EXERCISE DETAILS:
Would you return the lines between the one holding "arithmetic stays far" and the one holding "if Z.rem tm_year 400", inclusive, and only those, exactly as they stand in the listing below?

DATA TO USE:
(* ===== verification/Time.v ===== *)
(** * Calendar time (core/time.c).

    [mktime] turns a broken-down time into seconds since the Epoch and
    fills in the day of the week and of the year.  The specification is
    the Gregorian calendar counted day by day: the lengths of the months
    and of the years before the date.  The fields are C [int]s and the
    arithmetic stays far inside their range for the four-digit years the
    callers use, so no wrap-around is written; divisions truncate towards
    zero as in C. *)

From S2P Require Import Prelude.

Record tm := Tm {
  tm_sec : Z; tm_min : Z; tm_hour : Z; tm_mday : Z; tm_mon : Z; tm_year : Z; tm_wday : Z; tm_yday : Z;
}.

(** [tm_year] counts from 1900. *)
Definition is_leap_year (tm_year : Z) : bool :=
  let leap_year := Z.rem tm_year 4 =? 0 in
  let leap_year := if Z.rem tm_year 100 =? 0 then false else leap_year in
  if Z.rem tm_year 400 =? 100 then true else leap_year.

Definition leap_years_to_end (tm_year : Z) : Z :=
  Z.quot tm_year 4 - Z.quot tm_year 100 + Z.quot (tm_year + 300) 400.

Definition weekday_offset : list Z := [1; 4; 3; 6; 1; 4; 6; 2; 5; 0; 3; 5].
Definition days_to_month_start : list Z := [0; 31; 59; 90; 120; 151; 181; 212; 243; 273; 304; 334].

(** An index outside a table reads other memory. *)
Definition table_lookup (l : list Z) (i : Z) : option Z := if i <? 0 then None else l !! Z.to_nat i.

Definition day_of_week (tm_year tm_mon tm_mday : Z) : option Z :=
  let pseudo_year := if tm_mon <? 2 then tm_year - 1 else tm_year in
  offset ← table_lookup weekday_offset tm_mon;
  Some (Z.rem (pseudo_year + leap_years_to_end pseudo_year + offset + tm_mday) 7).

Definition mktime (t : tm) : option (Z * tm) :=
  start ← table_lookup days_to_month_start (tm_mon t);
  let yday := tm_mday t - 1 + start in
  let yday := if (2 <=? tm_mon t) && is_leap_year (tm_year t) then yday + 1 else yday in
  wday ← day_of_week (tm_year t) (tm_mon t) (tm_mday t);
  let days_since_epoch := yday + 365 * tm_year t - 25567 + leap_years_to_end (tm_year t - 1) in
  let seconds_since_day := (tm_hour t * 60 + tm_min t) * 60 + tm_sec t in
  Some (days_since_epoch * 86400 + seconds_since_day,
        Tm (tm_sec t) (tm_min t) (tm_hour t) (tm_mday t) (tm_mon t) (tm_year t) wday yday).

(** ** The calendar. *)

Definition gregorian_leap (year : Z) : bool :=
  (year mod 4 =? 0) && (negb (year mod 100 =? 0) || (year mod 400 =? 0)).

Definition year_length (year : Z) : Z := if gregorian_leap year then 366 else 365.

(** Months are numbered from 0. *)
Definition month_length (year : Z) (month : nat) : Z :=
  match month with
  | 1%nat => if gregorian_leap year then 29 else 28
  | 3%nat | 5%nat | 8%nat | 10%nat => 30
  | _ => 31
  end.

(** Days from 1 January 1900 to the start of [1900 + years]. *)
Fixpoint days_before_year (years : nat) : Z :=
  match years with
  | O => 0
  | S y => days_before_year y + year_length (1900 + Z.of_nat y)
  end.

Fixpoint days_before_month (year : Z) (month : nat) : Z :=
  match month with
  | O => 0
  | S m => days_before_month year m + month_length year m
  end.

(** Days from 1 January 1900 to a date. *)
Definition day_number (years month : nat) (mday : Z) : Z :=
  days_before_year years + days_before_month (1900 + Z.of_nat years) month + (mday - 1).

(** ** Lemmas. *)

Lemma is_leap_year_gregorian y : 0 <= y -> is_leap_year y = gregorian_leap (1900 + y).
Proof.
  intros Hy. unfold is_leap_year, gregorian_leap. rewrite !Z.rem_mod_nonneg by lia.
  zcases; cbn; try done; zdm.
Qed.

Lemma leap_years_step y : 0 <= y ->
  leap_years_to_end y = leap_years_to_end (y - 1) + (if gregorian_leap (1900 + y) then 1 else 0).
Proof.
  intros Hy. destruct (Z.eqb_spec y 0) as [->|]; [done|].
  unfold leap_years_to_end, gregorian_leap. rewrite !Z.quot_div_nonneg by lia. zcases; cbn; zdm.
Qed.

Lemma days_before_year_formula n : days_before_year n = 365 * Z.of_nat n + leap_years_to_end (Z.of_nat n - 1).
Proof.
  induction n as [|n IH]; [done|]. cbn [days_before_year]. rewrite IH. unfold year_length.
  replace (Z.of_nat (S n) - 1) with (Z.of_nat n) by lia. rewrite (leap_years_step (Z.of_nat n)) by lia.
  destruct (gregorian_leap _); lia.
Qed.

Lemma leap_years_nonneg y : -1 <= y -> 0 <= leap_years_to_end y.
Proof.
  intros Hy. destruct (Z.eqb_spec y (-1)) as [->|]; [done|].
  unfold leap_years_to_end. rewrite !Z.quot_div_nonneg by lia. zdm.
Qed.

(** The twelve months, one by one. *)
Tactic Notation "each_month" ident(m) tactic(tac) := do 12 (destruct m as [|m]; [solve [tac]|]); lia.

(** The tables agree with the month lengths, the second one modulo a
    week. *)
Lemma month_tables year m : (m < 12)%nat ->
  exists s o, table_lookup days_to_month_start (Z.of_nat m) = Some s /\
    table_lookup weekday_offset (Z.of_nat m) = Some o /\
    days_before_month year m = s + (if (2 <=? Z.of_nat m) && gregorian_leap year then 1 else 0) /\
    (if Z.of_nat m <? 2 then 1 else 0) <= o /\
    (s - o + (if Z.of_nat m <? 2 then 1 else 0)) mod 7 = 0.
Proof.
  intros Hm. each_month m (do 2 eexists; splits; [reflexivity|reflexivity| |apply Z.leb_le; reflexivity|reflexivity];
    cbn [days_before_month month_length]; destruct (gregorian_leap year); reflexivity).
Qed.

Lemma mktime_day t : 0 <= tm_year t -> 0 <= tm_mon t < 12 -> 1 <= tm_mday t ->
  let day := day_number (Z.to_nat (tm_year t)) (Z.to_nat (tm_mon t)) (tm_mday t) in
  mktime t = Some (86400 * (day - 25567) + (tm_hour t * 3600 + tm_min t * 60 + tm_sec t),
    Tm (tm_sec t) (tm_min t) (tm_hour t) (tm_mday t) (tm_mon t) (tm_year t)
       ((day + 1) mod 7) (day - days_before_year (Z.to_nat (tm_year t)))).
Proof.
  destruct t as [sec mi hour mday mon year wday yday]. cbn [tm_sec tm_min tm_hour tm_mday tm_mon tm_year].
  intros Hy Hm Hd.
  destruct (month_tables (1900 + year) (Z.to_nat mon)) as (s & o & Es & Eo & Em & Ho & Hw); [lia|].
  rewrite Z2Nat.id in * by lia. unfold mktime, day_of_week. cbn [tm_sec tm_min tm_hour tm_mday tm_mon tm_year].
  rewrite Es, Eo. cbn [mbind option_bind]. rewrite is_leap_year_gregorian by lia.
  unfold day_number. rewrite !Z2Nat.id, Em, days_before_year_formula, Z2Nat.id by lia.
  pose proof (leap_years_nonneg (year - 1) ltac:(lia)) as L1. pose proof (leap_years_nonneg year ltac:(lia)) as L2.
  pose proof (leap_years_step year Hy) as Ls.
  set (g := gregorian_leap (1900 + year)) in *. clearbody g.
  do 2 f_equal; [destruct (2 <=? mon), g; cbn [andb]; lia|].
  f_equal; [|destruct (2 <=? mon), g; cbn [andb]; lia].
  rewrite Z.rem_mod_nonneg by (zcases; lia).
  destruct (Z.ltb_spec mon 2), (Z.leb_spec 2 mon), g; cbn [andb]; try lia; zdm.
Qed.

(** For every date from 1900 on, [mktime] returns the seconds since
    1 January 1970 counted with the Gregorian calendar, and stores the day
    of the week (1 January 1900 was a Monday) and the day of the year. *)
Theorem mktime_calendar t : 0 <= tm_year t -> 0 <= tm_mon t < 12 -> 1 <= tm_mday t ->
  let day := day_number (Z.to_nat (tm_year t)) (Z.to_nat (tm_mon t)) (tm_mday t) in
  mktime t = Some (86400 * (day - day_number 70 0 1) + (tm_hour t * 3600 + tm_min t * 60 + tm_sec t),
    Tm (tm_sec t) (tm_min t) (tm_hour t) (tm_mday t) (tm_mon t) (tm_year t)
       ((day + 1) mod 7) (day - days_before_year (Z.to_nat (tm_year t)))).
Proof. exact (mktime_day t). Qed.

(** Noon of 29 February 2000, a Tuesday and the 60th day of its year. *)
Lemma mktime_calendar_witness :
  mktime (Tm 0 0 12 29 1 100 0 0) = Some (951825600, Tm 0 0 12 29 1 100 2 59).
Proof.
  exact (mktime_calendar (Tm 0 0 12 29 1 100 0 0) ltac:(done) ltac:(done) ltac:(done)).
Defined.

SOLUTION TO THE EXERCISE:
    arithmetic stays far inside their range for the four-digit years the
    callers use, so no wrap-around is written; divisions truncate towards
    zero as in C. *)

From S2P Require Import Prelude.

Record tm := Tm {
  tm_sec : Z; tm_min : Z; tm_hour : Z; tm_mday : Z; tm_mon : Z; tm_year : Z; tm_wday : Z; tm_yday : Z;
}.

(** [tm_year] counts from 1900. *)
Definition is_leap_year (tm_year : Z) : bool :=
  let leap_year := Z.rem tm_year 4 =? 0 in
  let leap_year := if Z.rem tm_year 100 =? 0 then false else leap_year in
  if Z.rem tm_year 400 =? 100 then true else leap_year.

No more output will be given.